# Dataset

Lemma index_failure_aborts_witness :
  index_files picky_model "docs"
    (["good.pdf"; "notes.txt"] ++ "bad.pdf" :: ["late.pdf"]) dc_empty =
    (Raise ValueError,
     snd (index_files picky_model "docs" ["good.pdf"; "notes.txt"] dc_empty)) /\
  (forall index_name index_path indexer_model e' w,
     convert_docs_to_pdfs (env_of (Raise OSError) []) "docs" = Ok tt ->
     from_pretrained (env_of (Raise OSError) []) indexer_model = Raise e' ->
     index_documents (env_of (Raise OSError) []) "docs" index_name index_path
       indexer_model w = (Raise e', logged "index_documents" e' w)).
Proof.
  apply (index_failure_aborts picky_model (env_of (Raise OSError) []) "docs"
           ["good.pdf"; "notes.txt"] ["late.pdf"] "bad.pdf" dc_empty ValueError).
  - reflexivity.
  - reflexivity.
  - reflexivity.
Defined.


(** C10. A document named [a_embedding.pdf]: its page is stored under
    [a_embedding.pdf_0_image] and [a_embedding.pdf_0_embedding], but the
    scan rewrites every [_embedding] of the key and asks for
    [a_image.pdf_0_image].  Alone in the cache the page makes the search
    raise; next to a document named [a_image.pdf] it is returned with the
    image of that other document. *)
Theorem sibling_key_of_embedding_in_name :
  let dc := store_pages dc_empty "a_embedding.pdf" 0 [page Byte.x01 q10] in
  let dc2 := store_pages dc "a_image.pdf" 0 [page Byte.x02 (vec [0; 1])] in
  PyStr.replace "a_embedding.pdf_0_embedding" "_embedding" "_image" =
    "a_image.pdf_0_image" /\
  get_image dc "a_embedding.pdf_0" = Ok (PyBytes (png Byte.x01)) /\
  retrieve_from_disk (disk_model (cache dc) q10) "q" 3 = Raise TypeError /\
  (map (fun r => (key r, image r)) <$>
     retrieve_from_disk (disk_model (cache dc2) q10) "q" 1) =
    Ok [("a_embedding.pdf_0_embedding", PyBytes (png Byte.x02))].
Proof. vm_compute. repeat split; reflexivity. Qed.

(** * Further properties *)

(** ** Symmetry of the similarity *)

Lemma f64_mul_comm (x y : F64.t) : F64.mul x y = F64.mul y x.
Proof.
  unfold F64.mul, SFmul.
  destruct x as [sx|sx| |sx mx ex], y as [sy|sy| |sy my ey];
    try reflexivity; try (now rewrite xorb_comm).
  now rewrite xorb_comm, Pos.mul_comm, Z.add_comm.
Qed.

Lemma fold_products_comm (a b : embedding) (acc : F64.t) :
  fold_left (fun acc xy => F64.add acc (F64.mul (fst xy) (snd xy)))
            (combine a b) acc =
  fold_left (fun acc xy => F64.add acc (F64.mul (fst xy) (snd xy)))
            (combine b a) acc.
Proof.
  revert b acc. induction a as [|x a IH]; intros [|y b] acc; simpl;
    try reflexivity.
  rewrite (f64_mul_comm x y). apply IH.
Qed.

(** [compute_similarity] does not depend on the order of its arguments:
    the same float, or the same exception, comes out either way. *)
Theorem compute_similarity_symmetric (q d : embedding) :
  compute_similarity q d = compute_similarity d q.
Proof.
  unfold compute_similarity, np_dot, sum_products.
  rewrite (Nat.eqb_sym (length q) (length d)).
  destruct (length d =? length q)%nat; [|reflexivity].
  cbn. rewrite (fold_products_comm q d).
  now rewrite (f64_mul_comm (np_linalg_norm q) (np_linalg_norm d)).
Qed.

(** ** What the search returns *)

Section SearchResults.

Context {blob : Type} {pickle : Pickle blob}.

Implicit Types (c : gmap string blob) (qe : embedding)
  (RAG : RAGModel (blob := blob)).

Lemma scan_entry_inv c qe k r :
  scan_entry c qe k = Ok r -> key r = k /\ from_cache c qe r.
Proof.
  intros H. pose proof (scan_entry_key _ _ _ _ H) as Hk. split; [exact Hk|].
  unfold from_cache. rewrite Hk. revert H. unfold scan_entry. cbn.
  destruct (loads_opt (cache_get c k)) as [v|]; cbn; [|discriminate].
  destruct v as [b|emb|o]; cbn; try discriminate.
  destruct (compute_similarity qe emb) as [s|] eqn:Hs; cbn; [|discriminate].
  destruct (loads_opt (cache_get c (PyStr.replace k _ _))) as [i|] eqn:Hi;
    cbn; [|discriminate].
  intros [= <-]. exists emb. cbn. auto.
Qed.

Lemma scan_Forall c qe keys rs :
  scan c qe keys = Ok rs ->
  Forall (fun r => scan_entry c qe (key r) = Ok r) rs.
Proof.
  revert rs. induction keys as [|k keys IH]; intros rs; simpl.
  - intros [= <-]. constructor.
  - destruct (PyStr.endswith k "_embedding"); [|apply IH].
    cbn. destruct (scan_entry c qe k) as [r|] eqn:Hr; cbn; [|discriminate].
    destruct (scan c qe keys) as [rs'|]; cbn; [|discriminate].
    intros [= <-]. constructor; [|now apply IH].
    now rewrite (scan_entry_key _ _ _ _ Hr).
Qed.

Lemma scan_complete c qe keys rs k r :
  scan c qe keys = Ok rs ->
  In k (List.filter is_embedding_key keys) ->
  scan_entry c qe k = Ok r -> In r rs.
Proof.
  revert rs. induction keys as [|k' keys IH]; intros rs; simpl; [tauto|].
  unfold is_embedding_key at 1.
  destruct (PyStr.endswith k' "_embedding"); [|apply IH].
  cbn. destruct (scan_entry c qe k') as [r'|] eqn:Hr'; cbn; [|discriminate].
  destruct (scan c qe keys) as [rs'|]; cbn; [|discriminate].
  intros [= <-] [-> | Hin] Hr.
  - left. congruence.
  - right. now apply IH.
Qed.

Lemma NoDup_filter_bool {A} (f : A -> bool) (l : list A) :
  NoDup l -> NoDup (List.filter f l).
Proof.
  induction 1 as [|x l Hx Hl IH]; simpl; [constructor|].
  destruct (f x); [|assumption]. constructor; [|assumption].
  intros Hin. apply Hx. apply list_elem_of_In in Hin.
  apply filter_In in Hin. apply list_elem_of_In. tauto.
Qed.

Lemma slice_to_sublist {A} (l : list A) (k : Z) : slice_to l k `sublist_of` l.
Proof. unfold slice_to. destruct (k <? 0); apply sublist_take. Qed.

Lemma retrieve_from_disk_scan RAG query k qe dc rs :
  encode_query RAG query = Ok qe ->
  disk_cache RAG = Some dc ->
  retrieve_from_disk RAG query k = Ok rs ->
  exists all,
    scan (cache dc) qe (iterkeys (cache dc)) = Ok all /\
    rs = slice_to (sort_desc all) k.
Proof.
  intros Hq Hdc. rewrite (retrieve_from_disk_unfold _ _ _ _ _ Hq Hdc).
  destruct (scan _ _ _) as [all|]; cbn; [|discriminate].
  intros [= <-]. eauto.
Qed.

(** Every result of the disk-backed search stands for one entry of the
    cache: its key is one of the scanned keys ending in [_embedding], no
    key comes twice, and similarity and image are what the cache holds
    for that key. *)
Theorem retrieve_from_disk_sound RAG query k qe dc rs :
  encode_query RAG query = Ok qe ->
  disk_cache RAG = Some dc ->
  retrieve_from_disk RAG query k = Ok rs ->
  NoDup (map key rs) /\
  Forall (fun r => In (key r) (embedding_keys (cache dc)) /\
                   from_cache (cache dc) qe r) rs.
Proof.
  intros Hq Hdc Hr.
  destruct (retrieve_from_disk_scan _ _ _ _ _ _ Hq Hdc Hr) as (all & Hscan & ->).
  pose proof (scan_keys _ _ _ _ Hscan) as Hkeys.
  pose proof (scan_Forall _ _ _ _ Hscan) as Hall.
  assert (slice_to (sort_desc all) k ⊆ all) as Hsub.
  { intros r Hin. rewrite <- (sort_desc_Permutation all).
    eapply sublist_subseteq; [apply slice_to_sublist | exact Hin]. }
  split.
  - apply (sublist_NoDup _ (map key (sort_desc all))).
    + rewrite (sort_desc_Permutation all), Hkeys.
      apply NoDup_filter_bool, NoDup_iterkeys.
    + exact (fmap_sublist key _ _ (slice_to_sublist (sort_desc all) k)).
  - apply Forall_forall. intros r Hin. apply Hsub in Hin.
    eapply Forall_forall in Hall; [|exact Hin].
    destruct (scan_entry_inv _ _ _ _ Hall) as [_ Hfrom]. split; [|exact Hfrom].
    unfold embedding_keys. rewrite <- Hkeys.
    apply in_map, list_elem_of_In, Hin.
Qed.

(** The results are the best entries: a cache entry that is valid for the
    query is either among the results or has a similarity no greater than
    that of every result.  As for the ranking, no similarity may be NaN. *)
Theorem retrieve_from_disk_top RAG query k qe dc rs k' r' :
  encode_query RAG query = Ok qe ->
  disk_cache RAG = Some dc ->
  no_nan_scores (cache dc) qe ->
  retrieve_from_disk RAG query k = Ok rs ->
  In k' (embedding_keys (cache dc)) ->
  scan_entry (cache dc) qe k' = Ok r' ->
  In r' rs \/
  Forall (fun r => f64_le (similarity r') (similarity r)) rs.
Proof.
  intros Hq Hdc Hnn Hr Hk' Hr'.
  destruct (retrieve_from_disk_scan _ _ _ _ _ _ Hq Hdc Hr) as (all & Hscan & ->).
  assert (In r' (sort_desc all)) as Hin.
  { apply list_elem_of_In. rewrite (sort_desc_Permutation all).
    apply list_elem_of_In. eapply scan_complete; eauto. }
  assert (StronglySorted ranked_by_key (sort_desc all)) as Hs.
  { apply sort_desc_ranked.
    - eapply scan_no_nan; [exact Hnn | exact Hscan].
    - now apply scan_iterkeys_ascending in Hscan. }
  unfold slice_to.
  set (n := if k <? 0 then (length (sort_desc all) - Z.to_nat (- k))%nat
            else Z.to_nat k).
  assert ((if k <? 0
           then take (length (sort_desc all) - Z.to_nat (- k)) (sort_desc all)
           else take (Z.to_nat k) (sort_desc all)) = take n (sort_desc all))
    as -> by (unfold n; now destruct (k <? 0)).
  rewrite <- (take_drop n (sort_desc all)) in Hin, Hs.
  apply in_app_or in Hin as [Hin | Hin]; [now left | right].
  apply Forall_forall. intros r Hr0.
  eapply (StronglySorted_app_1_elem_of _ _ _ r r') in Hs;
    [apply Hs | exact Hr0 | now apply list_elem_of_In].
Qed.

End SearchResults.

(** ** Paths of materialized images *)

Section Paths.

Lemma substring_last (c : ascii) (s : string) :
  String.substring (String.length s) 1 (String c s) =
  match last_char (String c s) with
  | Some x => String x EmptyString
  | None => EmptyString
  end.
Proof.
  revert c. induction s as [|c' s IH]; intros c; [reflexivity|].
  change (String.substring (String.length (String c' s)) 1 (String c (String c' s)))
    with (String.substring (String.length s) 1 (String c' s)).
  rewrite IH. reflexivity.
Qed.

Lemma endswith_slash (s : string) :
  PyStr.endswith s "/" =
  match last_char s with
  | Some c => Ascii.eqb c "/"
  | None => false
  end.
Proof.
  destruct s as [|c s]; [reflexivity|].
  unfold PyStr.endswith.
  change (String.length "/") with 1%nat.
  change (String.length (String c s)) with (S (String.length s)).
  replace (S (String.length s) - 1)%nat with (String.length s) by lia.
  change (1 <=? S (String.length s))%nat with true. cbv iota.
  rewrite substring_last.
  destruct (last_char (String c s)) as [x|]; [|reflexivity].
  cbn. now destruct (Ascii.eqb x "/").
Qed.

Lemma app_not_empty (a b : string) :
  b <> EmptyString -> a ++ b <> EmptyString.
Proof. destruct a; [trivial | discriminate]. Qed.

Lemma last_char_app (a b : string) :
  b <> EmptyString -> last_char (a ++ b) = last_char b.
Proof.
  intros Hb. induction a as [|c a IH]; [reflexivity|].
  change (String c a ++ b) with (String c (a ++ b)).
  pose proof (app_not_empty a b Hb) as Hne.
  destruct (a ++ b) as [|c' s]; [congruence|].
  cbn [last_char]. exact IH.
Qed.

Lemma prefix_slash_app (a b : string) :
  String.prefix "/" a = true -> String.prefix "/" (a ++ b) = true.
Proof.
  destruct a as [|c a]; [discriminate|].
  change (String c a ++ b) with (String c (a ++ b)).
  intros H. cbv [String.prefix] in H |- *.
  destruct (ascii_dec "/" c); [|discriminate H].
  now destruct (a ++ b).
Qed.

Lemma path_join_abs (a b : string) :
  String.prefix "/" b = true -> PyStr.path_join a b = b.
Proof. intros H. unfold PyStr.path_join. now rewrite H. Qed.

# Directions for this task
When you reach the line containing "query is either" in the data above, start copying exactly, and stop after the line containing "assert (In r' (sort_desc all)) as Hin.".

# Result
    query is either among the results or has a similarity no greater than
    that of every result.  As for the ranking, no similarity may be NaN. *)
Theorem retrieve_from_disk_top RAG query k qe dc rs k' r' :
  encode_query RAG query = Ok qe ->
  disk_cache RAG = Some dc ->
  no_nan_scores (cache dc) qe ->
  retrieve_from_disk RAG query k = Ok rs ->
  In k' (embedding_keys (cache dc)) ->
  scan_entry (cache dc) qe k' = Ok r' ->
  In r' rs \/
  Forall (fun r => f64_le (similarity r') (similarity r)) rs.
Proof.
  intros Hq Hdc Hnn Hr Hk' Hr'.
  destruct (retrieve_from_disk_scan _ _ _ _ _ _ Hq Hdc Hr) as (all & Hscan & ->).
  assert (In r' (sort_desc all)) as Hin.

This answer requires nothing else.